The gray-gowned Herder before her lifted his palms to the sky as he chanted the purification prayer. He was old, bald, and toothless, but his eyes glowed like live coals as he made the warding-off signs.

“Beware, demon,” he hissed. “You have found an easy vessel in this foul gypsy’s body. Yet I will drive you out.”

Shockingly, the woman laughed aloud.

“You know I am not possessed, Herder. Say the truth and be done with it. Tell them that you burn me because I tried to heal a baby when your own worthless treatments had done more ill than good.”

The villagers, standing in a cluster about the stake, rustled like leaves in a windblown tree, but no one spoke in the woman’s defense, and none met her eyes.
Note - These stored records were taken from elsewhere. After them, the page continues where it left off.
(* ===== verification/PageTableDebug.v ===== *)
(** The listing of the page tables ([impl Debug for RecursivePageTable] of
    [memory/paging/page_table.rs]): it terminates, reads page tables only, and lists every
    table and every mapped page, the ones behind the recursive entry included. *)
From Stdlib Require Import Ascii String.
From S2P Require Import Prelude Format X86 Memory FrameAllocation PageTable PageTableProofs.
Import RecursivePageTable.

Section debug.
Context {X : X86}.

Abbreviation Tables := (gmap Z PageTable).

(** The formatter: [W] is what it writes to, [write] is [Formatter::write_fmt] of a
    formatted text, which can fail with [fmt::Error]. [entry_debug] is the crate's
    [{:x?}] of a page table entry. *)
Context {W : Type} (write : list Z -> M W (result unit unit)) (entry_debug : PageTableEntry -> list Z).

(** The texts of the [write!] calls. *)
Definition page_line (i : Z) (entry : PageTableEntry) : list Z :=
  replicate 4 9 ++ decimal i ++ chars " => " ++ entry_debug entry ++ [10].
Definition table_line (level i next below : Z) : list Z :=
  chars "(table level " ++ decimal level ++ chars ")[" ++ decimal i ++ chars "] = " ++ pointer next
  ++ chars " = (table level " ++ decimal below ++ chars ") " ++ [10].

Definition debug_page (m : Tables) (page : Z) : M W (result unit unit) :=
  for_each (range 0 512) (fun i =>
    let^ entry := read_entry m page i in
    if negb (entry_is_unused entry) then write (page_line i entry) else ret (Ok tt)).

(** The [if] for the recursive entry has no body. A table of level [level] needs [level]
    units of fuel ([debug_recursive_eq]). *)
Fixpoint debug_recursive (fuel : nat) (self : RecursivePageTable) (m : Tables) (level current : Z) :
    M W (result unit unit) :=
  match fuel with
  | O => fun _ => OutOfFuel
  | S fuel =>
      if level =? 1 then debug_page m current else
      for_each (range 0 512) (fun i =>
        let^ entry := read_entry m current i in
        if negb (entry_is_unused entry) then
          let^ next := phys_page_table_as_virt self (entry_addr entry) in
          let^ tabs := u64_sub 4 level in
          let? _ := for_each (range 0 tabs) (fun _ => write [9]) in
          let^ below := u64_sub level 1 in
          let? _ := write (table_line level i next below) in
          debug_recursive fuel self m below next
        else ret (Ok tt))
  end.

(** [Debug::fmt]. *)
Definition fmt (self : RecursivePageTable) (m : Tables) : M W (result unit unit) :=
  debug_recursive 4 self m 4 (lvl4 self).

End debug.

(** ** The listing *)

Section listing.
Context {X : X86} {XL : X86Laws} (entry_debug : PageTableEntry -> list Z).

Abbreviation Tables := (gmap Z PageTable).
Implicit Types (m : Tables) (self : RecursivePageTable).

(** The entries in use of the table at [q], with their indices. *)
Definition entries m (q : Z) : list (Z * PageTableEntry) :=
  match m !! q with
  | None => []
  | Some t => List.filter (fun '(_, e) => negb (entry_is_unused e))
                ((fun i => (i, page_table_get t i)) <$> range 0 512)
  end.

(** The texts for the table at [q] of level [S depth]. *)
Fixpoint listing (depth : nat) self m (q : Z) : list (list Z) :=
  match depth with
  | O => (fun '(i, e) => page_line entry_debug i e) <$> entries m q
  | S below =>
      entries m q ≫= (fun '(i, e) =>
        let next := entry_addr e + internal_offset self in
        replicate (3 - depth) [9]
        ++ table_line (Z.of_nat depth + 1) i next (Z.of_nat depth) :: listing below self m next)
  end.

(** A loop whose body writes the texts of an element writes the texts of all. *)
Lemma for_each_texts {W A} (write : list Z -> M W (result unit unit))
    (body : A -> M W (result unit unit)) (texts : A -> list (list Z)) l :
  (forall x, x ∈ l -> forall w, body x w = for_each (texts x) write w) ->
  forall w, for_each l body w = for_each (l ≫= texts) write w.
Proof.
  induction l as [|x l IH]; intros Hb w; [done|]. cbn [mbind list_bind].
  change (flat_map texts l) with (l ≫= texts).
  cbn [for_each]. rewrite for_each_app. unfold bind_ok, bind. rewrite Hb by left.
  destruct (for_each (texts x) write w) as [[[[]|e] w']| | |]; simpl; [|done..].
  apply IH. intros y Hy. apply Hb. by right.
Qed.

(** The texts of the entries, from texts for each index. *)
Lemma bind_entries {B} m q t (f : Z * PageTableEntry -> list B) :
  m !! q = Some t ->
  entries m q ≫= f = range 0 512 ≫= (fun i =>
    if negb (entry_is_unused (page_table_get t i)) then f (i, page_table_get t i) else []).
Proof.
  intros Hq. unfold entries. rewrite Hq. induction (range 0 512) as [|i l IH]; [done|].
  cbn. destruct (entry_is_unused _); cbn; by rewrite <- IH.
Qed.

(** ** Tables behind the recursive entry *)

(** Paths may pass through entry 510 of the root: they lead to tables all the same. *)
Lemma any_table self m path : forall q,
  wf self m -> (length path <= 3)%nat -> Forall (fun i => 0 <= i < 512) path ->
  resolve self m path = Some q -> is_Some (m !! q) /\ canonical q.
Proof.
  induction path as [|i path IH]; intros q Hwf Hl Hf Hq.
  { by apply (wf_table _ _ Hwf []); [apply valid_path_nil|]. }
  destruct (decide (i = 510)) as [->|Hi].
  - apply IH; [done|simpl in Hl; lia|by apply Forall_cons in Hf as [_ ?]|].
    rewrite <- Hq. unfold resolve. cbn [foldl]. simpl. by rewrite (wf_recursive _ _ Hwf).
  - apply (wf_table _ _ Hwf (i :: path)); [|done]. split_and!; [done|done|]. simpl. congruence.
Qed.

Lemma resolve_step self m path i q t :
  resolve self m path = Some q -> m !! q = Some t ->
  entry_is_unused (page_table_get t i) = false ->
  resolve self m (path ++ [i]) = Some (entry_addr (page_table_get t i) + internal_offset self).
Proof. intros Hq Ht Hu. rewrite resolve_snoc, Hq. unfold child. simpl. rewrite Ht. simpl. by rewrite Hu. Qed.

Section run.
Context {W : Type} (write : list Z -> M W (result unit unit)).

Lemma debug_page_eq m q t w :
  m !! q = Some t ->
  debug_page write entry_debug m q w
  = for_each ((fun '(i, e) => page_line entry_debug i e) <$> entries m q) write w.
Proof.
  intros Ht. unfold debug_page.
  assert (((fun '(i, e) => page_line entry_debug i e) <$> entries m q)
    = entries m q ≫= (fun '(i, e) => [page_line entry_debug i e])) as ->.
  { induction (entries m q) as [|[i e] l IH]; [done|]. cbn. by f_equal. }
  rewrite (bind_entries m q t) by done. apply for_each_texts. intros i Hi w'.
  apply elem_of_range in Hi. unfold bind, lift. rewrite (read_entry_eq m q t) by done. simpl.
  destruct (entry_is_unused _); simpl; [done|].
  unfold bind_ok, bind. by destruct (write _ w') as [[[[]|[]] ?]| | |].
Qed.

Lemma for_each_tabs n w :
  for_each (range 0 (Z.of_nat n)) (fun _ => write [9]) w = for_each (replicate n [9]) write w.
Proof.
  assert (replicate n [9] = range 0 (Z.of_nat n) ≫= (fun _ => [[9]])) as ->.
  { replace n with (length (range 0 (Z.of_nat n))) at 1 by (unfold range; rewrite length_seqZ; lia).
    induction (range 0 (Z.of_nat n)) as [|i l IH]; [done|]. cbn. by f_equal. }
  apply for_each_texts. intros i _ w'. simpl. unfold bind_ok, bind.
  by destruct (write _ w') as [[[[]|[]] ?]| | |].
Qed.

Lemma debug_recursive_eq self m depth : forall path q w,
  wf self m -> (length path + depth = 3)%nat -> Forall (fun i => 0 <= i < 512) path ->
  resolve self m path = Some q ->
  debug_recursive write entry_debug (S depth) self m (Z.of_nat depth + 1) q w
  = for_each (listing depth self m q) write w.
Proof.
  induction depth as [|depth IH]; intros path q w Hwf Hl Hf Hq;
    destruct (any_table self m path q) as [[t Ht] Hc]; try done; try lia.
  { by apply debug_page_eq with (t := t). }
  cbn [debug_recursive listing]. rewrite (proj2 (Z.eqb_neq _ _)) by lia.
  rewrite (bind_entries m q t) by done. apply for_each_texts. intros i Hi w'.
  apply elem_of_range in Hi. unfold bind at 1, lift at 1. rewrite (read_entry_eq m q t) by done.
  cbn [obind]. destruct (entry_is_unused _) eqn:Hu; cbn [negb]; [done|].
  pose proof (resolve_step self m path i q t Hq Ht Hu) as Hnext.
  assert (Forall (fun i => 0 <= i < 512) (path ++ [i])) as Hf' by (apply Forall_app; auto).
  assert (length (path ++ [i]) <= 3)%nat as Hl' by (rewrite length_app; simpl; lia).
  destruct (any_table self m (path ++ [i]) _ Hwf Hl' Hf' Hnext) as [_ Hcan].
  pose proof (wf_offset _ _ Hwf).
  unfold phys_page_table_as_virt, u64_add.
  rewrite (proj2 (Z.ltb_lt _ u64_bound)) by (unfold u64_bound; unfold canonical in Hcan; lia).
  cbn [obind]. rewrite virt_new_canonical by done.
  rewrite for_each_app. unfold bind_ok, bind, lift, u64_sub.
  rewrite (proj2 (Z.leb_le _ 4)), (proj2 (Z.leb_le 1 _)) by lia. cbn [obind].
  replace (4 - (Z.of_nat (S depth) + 1)) with (Z.of_nat (3 - S depth)) by lia.
  replace (Z.of_nat (S depth) + 1 - 1) with (Z.of_nat (S depth)) by lia.
  rewrite for_each_tabs.
  destruct (for_each (replicate _ _) write w') as [[[[]|e] w1]| | |]; cbn [obind for_each]; [|done..].
  unfold bind_ok, bind.
  replace (Z.of_nat (S depth)) with (Z.of_nat depth + 1) by lia.
  destruct (write _ w1) as [[[[]|e] w2]| | |]; cbn [obind for_each]; [|done..].
  apply (IH (path ++ [i])); [done|rewrite length_app; simpl; lia|done|done].
Qed.
End run.
(** ** What is listed *)

Lemma elem_of_entries m q t i :
  m !! q = Some t -> 0 <= i < 512 -> entry_is_unused (page_table_get t i) = false ->
  (i, page_table_get t i) ∈ entries m q.
Proof.
  intros Ht Hi Hu. unfold entries. rewrite Ht. apply list_elem_of_In, filter_In. split.
  - apply list_elem_of_In, list_elem_of_fmap. exists i. split; [done|by apply elem_of_range].
  - by rewrite Hu.
Qed.

(** The listing of a table holds the listing of its children. *)
Lemma listing_child self m depth i q q' x :
  0 <= i < 512 -> child self m i q = Some q' ->
  x ∈ listing depth self m q' -> x ∈ listing (S depth) self m q.
Proof.
  intros Hi Hc Hx. unfold child in Hc. destruct (m !! q) as [t|] eqn:Ht; [|done]. simpl in Hc.
  destruct (entry_is_unused (page_table_get t i)) eqn:Hu; [done|]. injection Hc as <-.
  cbn [listing]. apply list_elem_of_bind. exists (i, page_table_get t i). split.
  - apply elem_of_app. right. by right.
  - by apply (elem_of_entries m q t).
Qed.

Lemma listing_path self m path : forall x,
  wf self m -> (length path <= 3)%nat -> Forall (fun i => 0 <= i < 512) path ->
  forall q, resolve self m path = Some q ->
  x ∈ listing (3 - length path) self m q -> x ∈ listing 3 self m (lvl4 self).
Proof.
  induction path as [|i path IH] using rev_ind; intros x Hwf Hl Hf q Hq Hx.
  { injection Hq as <-. done. }
  rewrite length_app in Hl, Hx. simpl in Hl, Hx. apply Forall_app in Hf as [Hf Hi].
  apply Forall_cons in Hi as [Hi _]. rewrite resolve_snoc in Hq.
  destruct (resolve self m path) as [q0|] eqn:Hq0; [|done]. simpl in Hq.
  apply (IH x Hwf ltac:(lia) Hf q0 eq_refl).
  replace (3 - length path)%nat with (S (3 - (length path + 1))) by lia.
  exact (listing_child self m _ i q0 q x Hi Hq Hx).
Qed.

Lemma page_listed self m path q t i :
  wf self m -> length path = 3%nat -> Forall (fun i => 0 <= i < 512) path ->
  resolve self m path = Some q -> m !! q = Some t -> 0 <= i < 512 ->
  entry_is_unused (page_table_get t i) = false ->
  page_line entry_debug i (page_table_get t i) ∈ listing 3 self m (lvl4 self).
Proof.
  intros Hwf Hl Hf Hq Ht Hi Hu. apply (listing_path self m path) with (q := q); [done|lia|done|done|].
  rewrite Hl. apply list_elem_of_fmap. exists (i, page_table_get t i).
  split; [done|]. by apply (elem_of_entries m q t).
Qed.

(** C17: printing well-formed page tables terminates without a fault or a panic, and writes
    exactly the lines of their listing, in order, stopping where the formatter reports an
    error. The listing has a line for every mapped page; the recursive entry is followed
    like any other, so that the root's own entries, which map no page, are listed as
    pages too. *)
Theorem debug_lists_tables self m (Hwf : wf self m) :
  (forall W (write : list Z -> M W (result unit unit)) w,
     fmt write entry_debug self m w = for_each (listing 3 self m (lvl4 self)) write w) /\
  (forall addr e, ~ reserved addr -> leaf self m addr = Some e ->
     page_line entry_debug (page_index 1 addr) e ∈ listing 3 self m (lvl4 self)) /\
  (forall t i, m !! lvl4 self = Some t -> 0 <= i < 512 ->
     entry_is_unused (page_table_get t i) = false ->
     page_line entry_debug i (page_table_get t i) ∈ listing 3 self m (lvl4 self)).
Proof.
  split_and!.
  - intros W write w. by apply (debug_recursive_eq write self m 3 []).
  - intros addr e Hr Hleaf. unfold leaf in Hleaf.
    destruct (resolve self m (table_path addr)) as [q|] eqn:Hq; [|done]. simpl in Hleaf.
    destruct (m !! q) as [t|] eqn:Ht; [|done]. simpl in Hleaf.
    destruct (entry_is_unused _) eqn:Hu; [done|]. injection Hleaf as <-.
    pose proof (table_path_valid addr 3 Hr) as (_ & Hf & _).
    by apply (page_listed self m (table_path addr) q); try done; apply page_index_bounds.
  - intros t i Ht Hi Hu. apply (page_listed self m [510; 510; 510] (lvl4 self)); try done.
    + repeat constructor; lia.
    + unfold resolve. cbn [foldl].
      repeat (cbn [mbind option_bind]; rewrite (wf_recursive _ _ Hwf)). done.
Qed.

End listing.

(** *** Instances *)

#[local] Existing Instances X86Model.x86 X86Model.x86_laws.

(** A root with its recursive entry only, and a formatter that collects the texts. *)
Definition debug_root_entry : @PageTableEntry X86Model.x86 := (0x200000, 3).
Definition show_entry (e : @PageTableEntry X86Model.x86) : list Z := decimal (entry_addr e).
Definition debug_tables : gmap Z (@PageTable X86Model.x86) :=
  {[ 0x300000 := page_table_set page_table_new 510 debug_root_entry ]}.
Definition collect (t : list Z) : M (list (list Z)) (result unit unit) :=
  let! w := get in let! _ := put (w ++ [t]) in ret (Ok tt).

Lemma debug_lists_tables_witness :
  fmt collect show_entry (mk 0x300000 0x100000) debug_tables []
  = Done (Ok tt, [table_line 4 510 0x300000 3; [9]; table_line 3 510 0x300000 2; [9]; [9];
                  table_line 2 510 0x300000 1; page_line show_entry 510 debug_root_entry]).
Proof.
  destruct (debug_lists_tables show_entry
    (mk 0x300000 0x100000) debug_tables) as [H _].
  - apply (fresh_root_wf ∅ 0x200000 0x100000 debug_root_entry); [done|left; by vm_compute|done|done].
  - rewrite H. vm_compute. reflexivity.
Defined.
“You used herb lore,” the Herder said. “It was such dabbling in forbidden arts that brought Lud’s wrath upon the Beforetimers for their conceit. The Herder Faction heals with humility, trusting to Lud’s guidance instead of sinful pride. The plagues were Lud’s warning that the Landfolk tread the same dangerous and prideful path when they close their ears to the Faction, for Herders are the voices of Lud.” He blinked and seemed to rein in his religious fervor. “The woman who allowed you to defile her child will also be burned for heresy.”

A woman screamed and fainted, but no one moved to her aid.

“You are a fool,” the gypsy’s voice rang out. “You will not be allowed to burn her when the Council can have her sweating her life out in one of their stinking farms.”

“I am a Herder. Lud and the Faction rule me, not the Council,” the priest snapped. There was a sullen mutter from the crowd, but the Herder glared them to silence. “She invoked the black arts. Council lore grants me the right to burn her and any who treat with her.”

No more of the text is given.